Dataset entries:
(* ===== verification/PageManager.v ===== *)
(** * The page manager of TASK/24-10-2025/pages_memory_manager.c

    The page table is the array of its flags; the commands are the choices of the
    menu with the numbers typed after them.  Only the printed usage is kept of the
    output of [print_page_table]. *)
From S2P Require Import Prelude.

(** ** The program *)

Definition TOTAL_PAGES : Z := 16.
Definition FREE : Z := 0.
Definition USED : Z := 1.

Definition init_pages : list Z := replicate (Z.to_nat TOTAL_PAGES) FREE.

(** the pages used, as printed *)
Definition print_page_table (page_table : list Z) : Z :=
  fold_left (fun used p => if p =? USED then used + 1 else used) page_table 0.

(** the loop of [find_free_block] at page [i] with [count] free pages behind it *)
Fixpoint find_loop (pages : list Z) (i count n : Z) : Z :=
  match pages with
  | [] => -1
  | p :: pages' =>
      if p =? FREE then
        if count + 1 =? n then i - n + 1 else find_loop pages' (i + 1) (count + 1) n
      else find_loop pages' (i + 1) 0 n
  end.

Definition find_free_block (page_table : list Z) (n : Z) : Z := find_loop page_table 0 0 n.

(** the loops that write [v] into [k] pages from [i] *)
Fixpoint set_pages (k : nat) (i v : Z) (page_table : list Z) : outcome (list Z) :=
  match k with
  | O => Done page_table
  | S k => page_table ← arr_set page_table i v; set_pages k (i + 1) v page_table
  end.

(** the messages *)
Inductive reply :=
| InvalidNumber | NotEnough | Allocated (n start : Z)
| InvalidRange | Freed (n start : Z) (warnings : list Z) | Usage (used : Z) | InvalidChoice.

Definition allocate_pages (n : Z) (page_table : list Z) : outcome (reply * list Z) :=
  if (n <=? 0) || (n >? TOTAL_PAGES) then Done (InvalidNumber, page_table) else
  let start := find_free_block page_table n in
  if start =? -1 then Done (NotEnough, page_table) else
  page_table ← set_pages (Z.to_nat n) start USED page_table;
  Done (Allocated n start, page_table).

(** the pages of the range that are free already *)
Definition free_warnings (start n : Z) (page_table : list Z) : list Z :=
  filter (fun i => page_table !! Z.to_nat i = Some FREE) (seqZ start n).

Definition free_pages (start n : Z) (page_table : list Z) : outcome (reply * list Z) :=
  invalid ← (if (start <? 0) || (start >=? TOTAL_PAGES) || (n <=? 0) then Done true
             else stop ← int_chk (start + n); Done (stop >? TOTAL_PAGES));
  if (invalid : bool) then Done (InvalidRange, page_table) else
  let warnings := free_warnings start n page_table in
  page_table ← set_pages (Z.to_nat n) start FREE page_table;
  Done (Freed n start warnings, page_table).

Inductive command := Allocate (n : Z) | Free (start n : Z) | Show | Exit | Other.

Fixpoint main_loop (input : list command) (page_table : list Z) : outcome (list reply * list Z) :=
  match input with
  | [] | Exit :: _ => Done ([], page_table)
  | c :: input' =>
      '(r, page_table) ←
        match c with
        | Allocate n => allocate_pages n page_table
        | Free start n => free_pages start n page_table
        | Show => Done (Usage (print_page_table page_table), page_table)
        | _ => Done (InvalidChoice, page_table)
        end;
      '(rs, page_table) ← main_loop input' page_table; Done (r :: rs, page_table)
  end.

Definition main (input : list command) : outcome (list reply * list Z) := main_loop input init_pages.

(** ** Specification *)

Definition table_ok (t : list Z) : Prop :=
  length t = Z.to_nat TOTAL_PAGES /\ Forall (fun p => p = FREE \/ p = USED) t.

(** pages [start] to [start + n - 1] exist and are free *)
Definition free_run (t : list Z) (start n : Z) : Prop :=
  0 <= start /\ start + n <= Z.of_nat (length t) /\
  forall i, start <= i < start + n -> t !! Z.to_nat i = Some FREE.

(** [t'] is [t] with [v] in the pages of the range *)
Definition filled (t t' : list Z) (start n v : Z) : Prop :=
  length t' = length t /\
  forall i, 0 <= i < Z.of_nat (length t) ->
    t' !! Z.to_nat i = if decide (start <= i < start + n) then Some v else t !! Z.to_nat i.

(** the commands whose range check does not overflow an int *)
Definition no_overflow (c : command) : Prop :=
  match c with Free start n => 0 <= start < TOTAL_PAGES -> n <= int_max - start | _ => True end.

(** ** Lemmas *)

(** the loop at page [length t1]: the last [count] pages of [t1] are free, and no run
    of [n] free pages ends inside [t1] *)
Lemma find_loop_ok t1 t2 count n :
  1 <= n -> 0 <= count < n -> count <= Z.of_nat (length t1) ->
  (forall i, Z.of_nat (length t1) - count <= i < Z.of_nat (length t1) -> t1 !! Z.to_nat i = Some FREE) ->
  (0 < Z.of_nat (length t1) - count -> t1 !! Z.to_nat (Z.of_nat (length t1) - count - 1) <> Some FREE) ->
  (forall s, free_run (t1 ++ t2) s n -> Z.of_nat (length t1) - count <= s) ->
  let r := find_loop t2 (Z.of_nat (length t1)) count n in
  (r = -1 /\ (forall s, ~ free_run (t1 ++ t2) s n)) \/
  (free_run (t1 ++ t2) r n /\ forall s, free_run (t1 ++ t2) s n -> r <= s).
Proof.
  intros Hn. revert t1 count. induction t2 as [|p t2 IH]; intros t1 count Hc Hlen Hfree Hstop Hno; simpl.
  - left. split; [done|]. intros s Hs. pose proof (Hno s Hs). destruct Hs as (? & Hs & _).
    rewrite length_app in Hs. simpl in Hs. lia.
  - assert (t1 ++ p :: t2 = (t1 ++ [p]) ++ t2) as Heq by by rewrite <- app_assoc.
    assert (Z.of_nat (length (t1 ++ [p])) = Z.of_nat (length t1) + 1) as Hl1 by (rewrite length_app; simpl; lia).
    assert (forall i, Z.of_nat (length t1) - count <= i < Z.of_nat (length t1) ->
      (t1 ++ [p]) !! Z.to_nat i = Some FREE) as Hfree'.
    { intros i Hi. rewrite lookup_app_l by lia. by apply Hfree. }
    assert ((t1 ++ [p]) !! length t1 = Some p) as Hp by by apply list_lookup_middle.
    destruct (Z.eqb_spec p FREE) as [->|Hpf].
    + assert (forall i, Z.of_nat (length t1) - count <= i < Z.of_nat (length t1) + 1 ->
        (t1 ++ [FREE]) !! Z.to_nat i = Some FREE) as Hrun.
      { intros i Hi. destruct (decide (i = Z.of_nat (length t1))) as [->|]; [by rewrite Nat2Z.id|apply Hfree'; lia]. }
      destruct (Z.eqb_spec (count + 1) n) as [Hcn|Hcn].
      * right. split.
        -- split_and!; [lia|rewrite length_app; simpl; lia|]. intros i Hi. rewrite Heq, lookup_app_l by lia.
           apply Hrun. lia.
        -- intros s Hs%Hno. lia.
      * rewrite <- Hl1, Heq. apply IH; [lia|lia| | |].
        -- intros i Hi. apply Hrun. lia.
        -- intros Hpos. rewrite Hl1 in *. rewrite lookup_app_l by lia.
           replace (Z.of_nat (length t1) + 1 - (count + 1) - 1) with (Z.of_nat (length t1) - count - 1) by lia.
           apply Hstop. lia.
        -- intros s Hs. rewrite <- Heq in Hs. specialize (Hno s Hs). lia.
    + rewrite <- Hl1, Heq. apply IH; [lia|lia|lia| |].
      * intros _. rewrite Hl1. replace (Z.to_nat (Z.of_nat (length t1) + 1 - 0 - 1)) with (length t1) by lia.
        rewrite Hp. congruence.
      * intros s Hs. rewrite <- Heq in Hs. pose proof (Hno s Hs) as Hs1. destruct Hs as (Hs0 & Hs2 & Hs).
        destruct (Z.le_gt_cases (Z.of_nat (length t1) + 1) s); [lia|]. exfalso.
        specialize (Hs (Z.of_nat (length t1)) ltac:(lia)). rewrite Nat2Z.id, Heq, lookup_app_l in Hs by lia.
        congruence.
Qed.

Lemma find_free_block_ok t n : 1 <= n ->
  let r := find_free_block t n in
  (r = -1 /\ (forall s, ~ free_run t s n)) \/ (free_run t r n /\ forall s, free_run t s n -> r <= s).
Proof.
  intros Hn. apply (find_loop_ok [] t 0 n); simpl; [lia|lia|lia|lia|lia|]. intros s (? & _). lia.
Qed.

Lemma set_pages_ok k i v t : 0 <= i -> i + Z.of_nat k <= Z.of_nat (length t) ->
  exists t', set_pages k i v t = Done t' /\ filled t t' i (Z.of_nat k) v.
Proof.
  revert i t. induction k as [|k IH]; intros i t Hi Hk; cbn [set_pages].
  - exists t. split; [done|]. split; [done|]. intros j Hj. by rewrite decide_False by lia.
  - rewrite arr_set_in by lia. simpl. destruct (IH (i + 1) (<[Z.to_nat i := v]> t)) as (t' & Heq & Hl & Ht').
    { lia. }
    { rewrite length_insert. lia. }
    rewrite length_insert in *. exists t'. split; [done|]. split; [done|]. intros j Hj. rewrite Ht' by lia.
    destruct (decide (i + 1 <= j < i + 1 + Z.of_nat k)).
    + by rewrite decide_True by lia.
    + destruct (decide (i <= j < i + Z.of_nat (S k))).
      * assert (j = i) as -> by lia. apply list_lookup_insert_eq. lia.
      * apply list_lookup_insert_ne. lia.
Qed.

Lemma filled_table_ok t t' s n v : table_ok t -> filled t t' s n v -> v = FREE \/ v = USED -> table_ok t'.
Proof.
  intros [Hl Hf] [Hl' Ht'] Hv. split; [by rewrite Hl'|]. apply Forall_lookup. intros i p Hp.
  pose proof (lookup_lt_Some _ _ _ Hp). specialize (Ht' (Z.of_nat i) ltac:(lia)). rewrite Nat2Z.id, Hp in Ht'.
  destruct (decide _); [congruence|]. exact (Forall_lookup_1 _ _ _ _ Hf (eq_sym Ht')).
Qed.

Lemma free_run_length t n s : table_ok t -> free_run t s n -> 0 <= s /\ s + n <= TOTAL_PAGES.
Proof. unfold TOTAL_PAGES. intros [Hl _] (H0 & Hn & _). unfold TOTAL_PAGES in Hl. lia. Qed.

Lemma allocate_pages_ok n t : table_ok t -> exists r t', allocate_pages n t = Done (r, t') /\ table_ok t' /\
  match r with
  | Allocated n' start => n' = n /\ 1 <= n /\ free_run t start n /\
      (forall s, free_run t s n -> start <= s) /\ filled t t' start n USED
  | _ => t' = t /\ (1 <= n -> forall s, ~ free_run t s n)
  end.
Proof.
  intros Hok. unfold allocate_pages. destruct (_ || _) eqn:Hr.
  { exists InvalidNumber, t. split; [done|]. split; [done|]. split; [done|]. intros Hn s Hs.
    apply (free_run_length _ _ _ Hok) in Hs. unfold TOTAL_PAGES in *. zcases_in Hr; simpl in Hr; lia || done. }
  assert (1 <= n) as Hn by (zcases_in Hr; simpl in Hr; lia || done).
  destruct (find_free_block_ok t n Hn) as [[-> Hnone]|[Hrun Hmin]].
  { exists NotEnough, t. split; [done|]. by split_and!. }
  set (start := find_free_block t n) in *. destruct (Z.eqb_spec start (-1)) as [Hs|Hs].
  { destruct Hrun as (? & _). lia. }
  destruct (set_pages_ok (Z.to_nat n) start USED t) as (t' & Heq & Hf).
  { by destruct Hrun. }
  { destruct Hrun as (_ & ? & _). lia. }
  rewrite Z2Nat.id in Hf by lia. rewrite Heq. exists (Allocated n start), t'. split; [done|].
  split; [eapply filled_table_ok; eauto|]. by split_and!.
Qed.

Lemma free_pages_ok start n t : table_ok t -> no_overflow (Free start n) ->
  exists r t', free_pages start n t = Done (r, t') /\ table_ok t' /\
  match r with
  | Freed n' start' w => n' = n /\ start' = start /\ 0 <= start /\ 1 <= n /\ start + n <= TOTAL_PAGES /\
      filled t t' start n FREE /\ w = free_warnings start n t
  | _ => t' = t /\ ~ (0 <= start /\ 1 <= n /\ start + n <= TOTAL_PAGES)
  end.
Proof.
  intros Hok Hov. unfold free_pages. simpl in Hov. destruct (_ || _) eqn:Hr.
  { exists InvalidRange, t. split; [done|]. split; [done|]. split; [done|].
    unfold TOTAL_PAGES in *. zcases_in Hr; simpl in Hr; lia || done. }
  assert (0 <= start < TOTAL_PAGES /\ 1 <= n) as [Hs Hn]
    by (unfold TOTAL_PAGES in *; zcases_in Hr; simpl in Hr; lia || done).
  unfold int_chk. rewrite bool_decide_true.
  2: { specialize (Hov Hs). unfold in_int, int_min, int_max, TOTAL_PAGES in *. lia. }
  simpl. rewrite Z.gtb_ltb. destruct (Z.ltb_spec TOTAL_PAGES (start + n)).
  { exists InvalidRange, t. split; [done|]. split; [done|]. split; [done|]. lia. }
  destruct (set_pages_ok (Z.to_nat n) start FREE t) as (t' & Heq & Hf).
  { lia. }
  { destruct Hok as [-> _]. unfold TOTAL_PAGES in *. lia. }
  rewrite Z2Nat.id in Hf by lia. rewrite Heq. eexists (Freed n start _), t'. split; [done|].
  split; [eapply filled_table_ok; eauto|]. split_and!; by first [done|lia].
Qed.

Lemma pages_loop_ok input t : table_ok t -> Forall no_overflow input ->
  exists rs t', main_loop input t = Done (rs, t') /\ table_ok t'.
Proof.
  intros Hok Hin. revert t Hok. induction Hin as [|c input Hc Hin IH]; intros t Hok; [by exists [], t|].
  destruct c as [n|start n| | |]; cbn [main_loop].
  - destruct (allocate_pages_ok n t Hok) as (r & t1 & -> & Hok1 & _). simpl.
    destruct (IH t1 Hok1) as (rs & t2 & -> & Hok2). by eexists _, t2.
  - destruct (free_pages_ok start n t Hok Hc) as (r & t1 & -> & Hok1 & _). simpl.
    destruct (IH t1 Hok1) as (rs & t2 & -> & Hok2). by eexists _, t2.
  - simpl. destruct (IH t Hok) as (rs & t2 & -> & Hok2). by eexists _, t2.
  - by exists [], t.
  - simpl. destruct (IH t Hok) as (rs & t2 & -> & Hok2). by eexists _, t2.
Qed.

Lemma init_pages_ok : table_ok init_pages.
Proof. split; [done|]. apply Forall_replicate. by left. Qed.

(** ** Properties *)

(** [allocate_pages] finds room whenever there is some: for a count of 1 or more
    it fails only if no run of that many free pages exists; otherwise it takes the
    lowest such run, marks exactly its pages as used and never a page that was in use. *)
Theorem allocate_pages_correct n t : table_ok t ->
  exists r t', allocate_pages n t = Done (r, t') /\ table_ok t' /\
  match r with
  | Allocated n' start => n' = n /\ 1 <= n /\ free_run t start n /\
      (forall s, free_run t s n -> start <= s) /\ filled t t' start n USED
  | _ => t' = t /\ (1 <= n -> forall s, ~ free_run t s n)
  end.
Proof. apply allocate_pages_ok. Qed.

Lemma allocate_pages_correct_witness :
  exists t', allocate_pages 3 (USED :: FREE :: USED :: replicate 13 FREE) = Done (Allocated 3 3, t') /\ table_ok t'.
Proof.
  destruct (allocate_pages_correct 3 (USED :: FREE :: USED :: replicate 13 FREE)) as (r & t' & Heq & Hok & _).
  - split; [done|]. repeat (constructor; [by first [by left|by right]|]). constructor.
  - exists t'. split; [|done]. rewrite Heq. vm_compute in Heq. by injection Heq as <- <-.
Defined.

(** Every session of the menu that does not overflow the range check of
    [free_pages] runs without an access outside the table, which keeps its length and
    holds only FREE and USED. *)
Theorem pages_main_safe input : Forall no_overflow input ->
  exists rs t, main input = Done (rs, t) /\ table_ok t.
Proof. intros Hin. apply pages_loop_ok; [apply init_pages_ok|done]. Qed.

Lemma pages_main_safe_witness : exists rs t,
  main [Allocate 4; Allocate 20; Free 2 1; Free 15 3; Allocate 2; Show; Exit] = Done (rs, t) /\ table_ok t.
Proof.
  apply (pages_main_safe [Allocate 4; Allocate 20; Free 2 1; Free 15 3; Allocate 2; Show; Exit]).
  repeat constructor; simpl; unfold int_max; lia.
Defined.

(** The range check adds two numbers typed by the user. *)
Lemma free_pages_overflow : free_pages 15 int_max init_pages = Undef.
Proof. by vm_compute. Qed.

AIM OF THE TASK: Each line of the entries that holds "Fixpoint" should be counted, and only the total given.

TASK RESPONSE: 3